Koerner, Mari; Mindes, Gayle
This is a qualitative inquiry based on reciprocal and interactive relationships. Seven associate deans or former associate deans were engaged in conversations about their roles in colleges of education. All are women from five public and two private universities. Through analysis of the conversations, five themes emerged: the role of associate dean as faculty member; the limits and expectations of the role of associate dean; the lack of intrinsic power in the position; the shadow nature of the role as the subordinate to the dean; and the associate dean's role as communicator and mediator. A critical incident technique was used to gain further insights into the nature of the associate dean's role and sources of conflict in the role. Some of the situations that were used dealt with: academic freedom and the undergraduate curriculum; racially insensitive practices by adjunct faculty; the rumor mill; and perceptions of authority.

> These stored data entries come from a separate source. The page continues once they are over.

Lemma split_fields_no_sep s :
  Forall (fun x => PyStr.contains sep x = false) (PyStr.split sep s).
Proof.
  induction s as [|c r IH]; simpl.
  - repeat constructor.
  - destruct (Ascii.eqb c sep) eqn:E.
    + constructor; [reflexivity | assumption].
    + destruct (PyStr.split sep r) as [|x xs].
      * repeat constructor. simpl. now rewrite E.
      * inversion IH; subst. constructor; [|assumption].
        simpl. now rewrite E.
Qed.

Lemma rpartition_None s :
  PyStr.rpartition sep s = None <-> PyStr.contains sep s = false.
Proof.
  induction s as [|c r IH]; simpl; [tauto|].
  destruct (PyStr.rpartition sep r) as [[b a]|].
  - split; [discriminate|]. intros H.
    apply orb_false_iff in H. destruct H as [_ H].
    apply IH in H. discriminate.
  - destruct IH as [IH _]. rewrite (IH eq_refl).
    destruct (Ascii.eqb c sep); simpl; split; congruence.
Qed.

Lemma rpartition_Some s b a :
  PyStr.rpartition sep s = Some (b, a) ->
  s = (b ++ String sep a)%string /\ PyStr.contains sep a = false.
Proof.
  revert b a. induction s as [|c r IH]; simpl; [discriminate|].
  intros b a. destruct (PyStr.rpartition sep r) as [[b' a']|] eqn:R.
  - intros H. inversion H; subst. destruct (IH _ _ eq_refl) as [-> Ha].
    now split.
  - destruct (Ascii.eqb c sep) eqn:E; [|discriminate].
    intros H. inversion H; subst. apply Ascii.eqb_eq in E. subst c.
    split; [reflexivity | now apply rpartition_None].
Qed.

(** [s.rsplit(sep, maxsplit=1)[0]] is the part before the last
    separator, and the whole string when there is none. *)
Lemma rsplit1_head_sep b a :
  PyStr.contains sep a = false ->
  hd "" (PyStr.rsplit1 sep (b ++ String sep a)) = b.
Proof.
  intros Ha. unfold PyStr.rsplit1.
  destruct (PyStr.rpartition sep (b ++ String sep a)) as [[b' a']|] eqn:R.
  - simpl. apply rpartition_Some in R. destruct R as [E Ha'].
    assert (PyStr.split sep (b ++ String sep a)
            = PyStr.split sep (b' ++ String sep a')) as S by now rewrite <- E.
    rewrite !split_app_sep, (split_no_sep _ Ha), (split_no_sep _ Ha') in S.
    apply app_inj_tail in S. destruct S as [S _].
    rewrite <- (join_split b), <- (join_split b'). now rewrite S.
  - apply rpartition_None in R. exfalso. revert R. clear.
    induction b as [|c r IH]; simpl.
    + now rewrite Ascii.eqb_refl.
    + destruct (Ascii.eqb c sep); simpl; [discriminate | exact IH].
Qed.

Lemma rsplit1_head_no_sep s :
  PyStr.contains sep s = false -> hd "" (PyStr.rsplit1 sep s) = s.
Proof.
  intros H. unfold PyStr.rsplit1.
  apply rpartition_None in H. now rewrite H.
Qed.

Lemma contains_decompose s :
  PyStr.contains sep s = true ->
  exists b a, s = (b ++ String sep a)%string /\ PyStr.contains sep a = false.
Proof.
  intros H. destruct (PyStr.rpartition sep s) as [[b a]|] eqn:R.
  - exists b, a. now apply rpartition_Some.
  - apply rpartition_None in R. congruence.
Qed.

End StrFacts.

Lemma without_final_line_sep b a :
  PyStr.contains PyStr.newline a = false ->
  without_final_line (b ++ String PyStr.newline a) = b.
Proof.
  intros Ha. unfold without_final_line.
  rewrite split_app_sep, (split_no_sep _ _ Ha), removelast_last.
  apply join_split.
Qed.

Lemma last_nil_or_In (A : Type) (l : list A) (d : A) :
  l = [] \/ In (last l d) l.
Proof.
  induction l as [|x r _] using rev_ind; [now left | right].
  rewrite last_last. apply in_or_app. right. now left.
Qed.

Lemma name_no_slash p :
  PyStr.contains PyStr.slash (PosixPath.name p) = false.
Proof.
  unfold PosixPath.name, PosixPath.parts.
  destruct (last_nil_or_In
              (filter PosixPath.is_part (PyStr.split PyStr.slash p)) "")
    as [E | H].
  - rewrite E. reflexivity.
  - apply filter_In in H. destruct H as [H _].
    pose proof (split_fields_no_sep PyStr.slash p) as F.
    rewrite Forall_forall in F. now apply F.
Qed.
(** C4. An order leaves the pending list in an iteration only when a
    quote was observed and met its limit condition ([ltp <= L] for a buy,
    [ltp >= L] for a sell), and the ledger is then updated with the
    observed quote, not with [L].  In a sweep every "Executed" toast
    names an order of the book, the quote observed for it and a met
    condition; an order whose quote is unavailable or misses the
    condition is still pending afterwards. *)
Theorem limit_trigger :
  (∀ order ltp s s',
      process_order order ltp s = inr s' → remaining s' = remaining s →
      ∃ p, ltp = Some p ∧
           toasted s' = toasted s ++
             [ToastLimitExecuted (Order.action_ order) (Order.qty order)
                                 (Order.ticker order) p] ∧
           let h := holding (Order.ticker order) (session s) in
           match Order.action_ order with
           | Buy =>
               (p <= Order.target_price order)%Q ∧
               balance (session s')
               = (balance (session s) - Zmulq (Order.qty order) p)%Q ∧
               portfolio (session s') !! Order.ticker order
               = Some (Position.mk (Position.qty h + Order.qty order)
                         ((Zmulq (Position.qty h) (Position.avg_price h)
                           + Zmulq (Order.qty order) p)
                          / inject_Z (Position.qty h + Order.qty order))%Q)
           | Sell =>
               (Order.target_price order <= p)%Q ∧
               balance (session s')
               = (balance (session s) + Zmulq (Order.qty order) p)%Q
           end)
  ∧ (∀ feed w a q t p,
        ToastLimitExecuted a q t p ∈ shown (fst (process_limit_orders feed w)) →
        ∃ (j : nat) target_price,
          load_limit_orders w !! j = Some (Order.mk t a q target_price) ∧
          feed j t = Some p ∧
          match a with
          | Buy => (p <= target_price)%Q
          | Sell => (target_price <= p)%Q
          end)
  ∧ (∀ feed w (j : nat) order,
        holdings_ok w → book_ok w →
        load_limit_orders w !! j = Some order →
        (∀ p, feed j (Order.ticker order) = Some p →
              match Order.action_ order with
              | Buy => (Order.target_price order < p)%Q
              | Sell => (p < Order.target_price order)%Q
              end) →
        order ∈ load_limit_orders (final (fst (process_limit_orders feed w)))).
Proof.
  split; [| split].
  - intros order ltp s s' Hp Hrem.
    destruct (process_order_inr _ _ _ _ Hp) as [[_ ->] | (p & -> & Hf & _ & _ & Ht)].
    { simpl in Hrem. apply (f_equal length) in Hrem.
      rewrite length_app in Hrem. simpl in Hrem. lia. }
    exists p. split; [done |]. split; [done |].
    destruct (fillable_condition _ _ _ Hf) as (p' & [= <-] & Hc).
    apply condition_met_spec in Hc.
    destruct (process_order_fill _ _ _ _ Hp) as [-> | (p' & [= <-] & _ & _ & Hfill)].
    { by destruct (keep_pending_toasted _ _ _ _ _ _ _ eq_refl Ht). }
    simpl. destruct (Order.action_ order).
    + destruct (buys_inv _ _ _ _ _ (or_intror Hfill)) as (_ & _ & -> & -> & _).
      by rewrite lookup_insert_eq.
    + by destruct (sells_inv _ _ _ _ _ (or_intror Hfill)) as (_ & _ & _ & -> & _).
  - intros feed w a q t p Hin.
    destruct (process_limit_orders_loop feed w) as (s & r & Hloop & Hs & _).
    rewrite Hs in Hin.
    destruct (for_orders_toasts _ _ _ _ _ _ Hloop a q t p Hin)
      as [Hnil | (j & tp & Hj & Hq & Hc)].
    { by apply elem_of_nil in Hnil. }
    exists j, tp. split; [done |]. split; [done |]. by apply condition_met_spec.
  - intros feed w j order Hok Hbook Hj Hmiss.
    destruct (sweep_trace feed w Hok Hbook) as (s & flags & _ & -> & _ & -> & _ & Hpt).
    simpl. destruct (Hpt j order Hj) as (sj & _ & Hflag).
    apply (select_lookup false flags _ j); [done |]. rewrite Hflag. f_equal.
    apply not_true_is_false. intros Hf.
    destruct (fillable_condition _ _ _ Hf) as (p & Hq & Hc).
    apply condition_met_spec in Hc. specialize (Hmiss p Hq).
    destruct (Order.action_ order); by apply Qlt_not_le in Hmiss.
Qed.
(** ** Identifiers *)

(** The id of a history entry is the one of the response when it has one,
    and [SA-] followed by the six-digit length of the history plus one
    otherwise. *)
Lemma history_item_id (c : Closure) (now : string) (d : Data)
    (prev : list HistoryItem) :
  item_id (history_item c now d prev) =
  match id d with
  | Some remote => remote
  | None => synthesized_id prev
  end.
Proof. unfold history_item. cbn. destruct (id d); reflexivity. Qed.

(** C9, at seven responses without an id: the history is full from the
    fifth on, so the sixth and the seventh entry both get [SA-000006] and
    the ids shown in the history are not distinct. *)
Theorem synthesized_ids_collide :
  let w := run initial_world seven_without_id in
  map item_id (history (ui w)) =
    ["SA-000006"; "SA-000006"; "SA-000005"; "SA-000004"; "SA-000003"] /\
  map item_id (map snd (results initial_world seven_without_id)) =
    ["SA-000001"; "SA-000002"; "SA-000003"; "SA-000004"; "SA-000005";
     "SA-000006"; "SA-000006"] /\
  ~ NoDup (map item_id (history (ui w))).
Proof.
  assert (E : map item_id (history (ui (run initial_world seven_without_id))) =
              ["SA-000006"; "SA-000006"; "SA-000005"; "SA-000004"; "SA-000003"])
    by (vm_compute; reflexivity).
  cbv zeta. split; [exact E|]. split; [vm_compute; reflexivity|].
  rewrite E. intros H. inversion H as [|x l Hnotin _]; subst.
  apply Hnotin. left. reflexivity.
Qed.

(** ** Default verdict *)

(** C10.  When the response has no [is_safe], the entry built for the
    history is safe exactly when the risk score is below 20, that is when
    its level is LOW; this is the entry at the head of the history after
    the fold. *)
Theorem missing_verdict_defaults_to_low_risk :
  forall (c : Closure) (now : string) (d : Data) (prev : list HistoryItem),
    is_safe d = None ->
    let item := history_item c now d prev in
    item_is_safe item = Qltb (risk_of d) 20 /\
    (item_is_safe item = true <-> risk_of d < 20) /\
    (item_is_safe item = true <-> getSafetyLevel (risk_of d) = LOW) /\
    item_risk_score item = risk_of d /\
    (forall (w : World) (i : nat) (res : Response),
        nth_error (pending w) i = Some c ->
        ok res = true -> body res = JsonObject d ->
        history (ui w) = prev ->
        hd_error (history (ui (step w (Settled i now (Responded res))))) =
        Some item).
Proof.
  intros c now d prev Hnone item.
  assert (E : item_is_safe item = Qltb (risk_of d) 20).
  { unfold item, history_item. cbn. rewrite Hnone. reflexivity. }
  split; [exact E|]. split; [|split; [|split]].
  - rewrite E. apply Qltb_lt.
  - rewrite E. unfold getSafetyLevel.
    destruct (Qltb (risk_of d) 20); [tauto|].
    destruct (Qltb (risk_of d) 60); split; discriminate.
  - reflexivity.
  - intros w i res Hnth Hok Hbody Hprev.
    cbn [step]. rewrite Hnth. cbn [ui].
    rewrite (analyze_resume_ok c now res d (ui w) Hok Hbody).
    cbn [history]. unfold history_update, capacity.
    rewrite firstn_cons, Hprev. reflexivity.
Qed.

Lemma missing_verdict_defaults_to_low_risk_witness :
  item_is_safe (history_item (mkClosure "text" 0) "now" (bare 19 None) []) = true /\
  item_is_safe (history_item (mkClosure "text" 0) "now" (bare 20 None) []) = false.
Proof.
  destruct (missing_verdict_defaults_to_low_risk
              (mkClosure "text" 0) "now" (bare 19 None) [] eq_refl) as (H1 & _).
  destruct (missing_verdict_defaults_to_low_risk
              (mkClosure "text" 0) "now" (bare 20 None) [] eq_refl) as (H2 & _).
  split; [exact H1 | exact H2].
Defined.

(** * Further properties of the page *)

(** ** Requests, messages and ids along a run *)

Lemma Inv_io_initial : Inv_io initial_world [].
Proof.
  constructor; cbn.
  - reflexivity.
  - constructor.
  - intros H. now contradiction H.
  - intros c [].
  - intros k r H. destruct k; discriminate.
  - intros d H. discriminate.
Qed.

Lemma Inv_io_with_ui (f : State -> State) (w : World) log :
  Inv_io w log ->
  threatsDetected (f (ui w)) = threatsDetected (ui w) ->
  (error (f (ui w)) = error (ui w) \/ error (f (ui w)) = None) ->
  (latestResult (f (ui w)) = latestResult (ui w) \/
   latestResult (f (ui w)) = None) ->
  Inv_io (with_ui f w) log.
Proof.
  intros [H1 H2 H3 H4 H5 H6] Et Ee El.
  constructor; cbn; rewrite ?Et; auto.
  - intros Hp. destruct Ee as [-> | ->]; auto.
  - intros d. destruct El as [-> | ->]; [apply H6 | discriminate].
Qed.

Lemma history_item_id_eq (c : Closure) (now : string) (d : Data)
    (prev : list HistoryItem) :
  item_id (history_item c now d prev) = id d ?? synthesized_id prev.
Proof. reflexivity. Qed.

Lemma synthesized_id_fallback (w : World) log :
  Inv w log -> synthesized_id (history (ui w)) = fallback_id (List.length log).
Proof.
  intros HI. unfold synthesized_id, fallback_id.
  rewrite (inv_history w log HI), length_firstn, length_rev, length_map.
  rewrite Nat.min_comm. reflexivity.
Qed.
(** [wslots D p bits new]: the events [new] (latest first) are write
    slots on pin [p], one for each of [bits] in order, the low time of a
    slot being short for a 1 and long for a 0. *)
Inductive wslots (D : Z) (p : PinName) : list bool -> list Event -> Prop :=
| wslots_nil : wslots D p [] []
| wslots_snoc (bits : list bool) (b : bool) (new : list Event) (t0 t1 : Z) :
    wslots D p bits new ->
    (if b then short_wait D (t1 - t0) else long_wait D (t1 - t0)) ->
    wslots D p (bits ++ [b]) (Drive p true t1 :: Drive p false t0 :: new).

Lemma bits_upto_S data k :
  bits_upto data (S k) = bits_upto data k ++ [bit_of data (Z.of_nat k)].
Proof. unfold bits_upto. rewrite seq_S, map_app. reflexivity. Qed.

Section Bytes.

Variable env : Env.
Variable fuel : nat.
Variable D : Z.
Hypothesis steady_clock : steady D env.
Hypothesis step_small : 750 + D < 2147483648.
Hypothesis fuel_enough : 750 <= Z.of_nat fuel.

Let sleep_ok := sleep_us_spec env fuel D steady_clock step_small fuel_enough.
Let slot_ok := write_slot_spec env fuel D steady_clock step_small fuel_enough.
Let bit_ok := ds18b20ReadBit_spec env fuel D steady_clock step_small fuel_enough.

(** [ds18b20WiteByte] returns, having put on the bus eight write slots
    that carry the bits of [data], bit 0 first. *)
Lemma ds18b20WiteByte_spec data w :
  total (ds18b20WiteByte env fuel data) w
    (fun _ w' => exists new,
         after w new w' /\ wslots D (pin w) (bits_upto (Int.to_uint8 data) 8) new).
Proof.
  unfold ds18b20WiteByte. cbv zeta. generalize (Int.to_uint8 data). clear data. intros data.
  apply (for_loop_total
           (fun k (_ : unit) w' =>
              exists new, after w new w' /\ wslots D (pin w) (bits_upto data k) new)).
  - exists []. split; [apply after_refl | constructor].
  - intros k [] w1 Hk (new & Hnew & Hslots). cbn [Z.add].
    step_with slot_ok. intros [] w2 (t1 & Hstep & Hwait).
    exists ([Drive (pin w1) true t1; Drive (pin w1) false (now env w1)] ++ new).
    split; [eapply after_trans; eassumption|].
    destruct Hnew as (-> & _). cbn [app].
    rewrite bits_upto_S. constructor; [exact Hslots|].
    destruct (bit_of data (Z.of_nat k)); tauto.
Qed.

Among the implications are: gender is a factor in individuals' perceptions of themselves and of the role; peacemaker, a frequent sub-role for associate deans, is seen as a sex-related role for women; for women of color, race and ethnicity are often more salient than gender; and the dean influences feelings of role dissonance. (Contains 13 references.) (JLS)
Publication Type: Reports - Research; Speeches/Meeting Papers
Education Level: N/A
Audience: Administrators; Practitioners
Authoring Institution: N/A
Note: Paper presented at the Annual Meeting of the American Association of Colleges for Teacher Education (49th, Phoenix, AZ, February 26-March 1, 1997).